Company CEO Mike Song told Top Gear, “Five years back, we anticipated that the EV era would arrive very quickly, and we really wanted to be a leader and a disruptor in the EV space. Electrification is still our vision. We still have 100%-electrified vehicles, but the market and the customer now want hybrid more than EV.”
Song also said that his teams were working to put new hybrids on sale “as soon as possible,” but he did not detail which models would get hybrid variants or when the automaker might start rolling out the new vehicles. As part of the Hyundai empire, Genesis has no shortage of hybrid systems to choose from, but many believe the automaker will opt for traditional hybrids over plug-in or mild-hybrid configurations.
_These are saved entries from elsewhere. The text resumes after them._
(* ===== verification/_CoqProject ===== *)
-Q . S2P
Prelude.v
Bytes.v
Crypto.v
Segment.v
SegmentImage.v
SegmentScan.v
SegmentWrite.v
Models.v
SegmentSpec.v
SegmentSafety.v
Chunk.v
ChunkModel.v
Index.v
IndexProofs.v
IndexSearch.v
CText.v
Entry.v
Store.v
StoreProofs.v
Json.v
Boots.v
BootsProofs.v
Config.v
ConfigProofs.v
Modifiers.v
ModifiersProofs.v
Builds.v
Fallback.v
FallbackProofs.v
Retention.v
RetentionProofs.v
Writer.v
WriterProofs.v
Recorder.v
Intake.v
RecorderProofs.v
RecorderInv.v
RecorderLogs.v
IntakeProofs.v
IntakeRounds.v
RecorderDemo.v
IntakeDemo.v
ScriptWorker.v
ScriptWorkerProofs.v
Player.v
PlayerCursor.v
PlayerFollow.v
PlayerSource.v
PlayerIter.v
PlayerOrder.v
PlayerViews.v
PlayerIterProofs.v
PlayerSegments.v
PlayerMerge.v
ReadBack.v
PlayerHeap.v
PlayerMergeProofs.v
BatchReader.v
BatchProofs.v
PlayerDemo.v
ReadBackDemo.v
Dirs.v
Startup.v
StartupProofs.v
StartupDemo.v
CliOptions.v
CliOutput.v
CliBoots.v
CliStats.v
CliMain.v
CliProofs.v
CliBatch.v
CliDemo.v
Received.v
The first Genesis hybrid could land as soon as next year, but it’s expected to go on sale as a 2026 model. That would move the company’s 2026 deadline to go all-electric back, though there’s no official timeline or schedule for how the shift might happen over time.
Genesis joins Ford, General Motors, and others in this realization. While those automakers promise that they remain committed to electrification, they’ve also acknowledged that buyers want cheaper, more accessible hybrids, which alleviate concerns about charging and EV range.
[Images: Genesis]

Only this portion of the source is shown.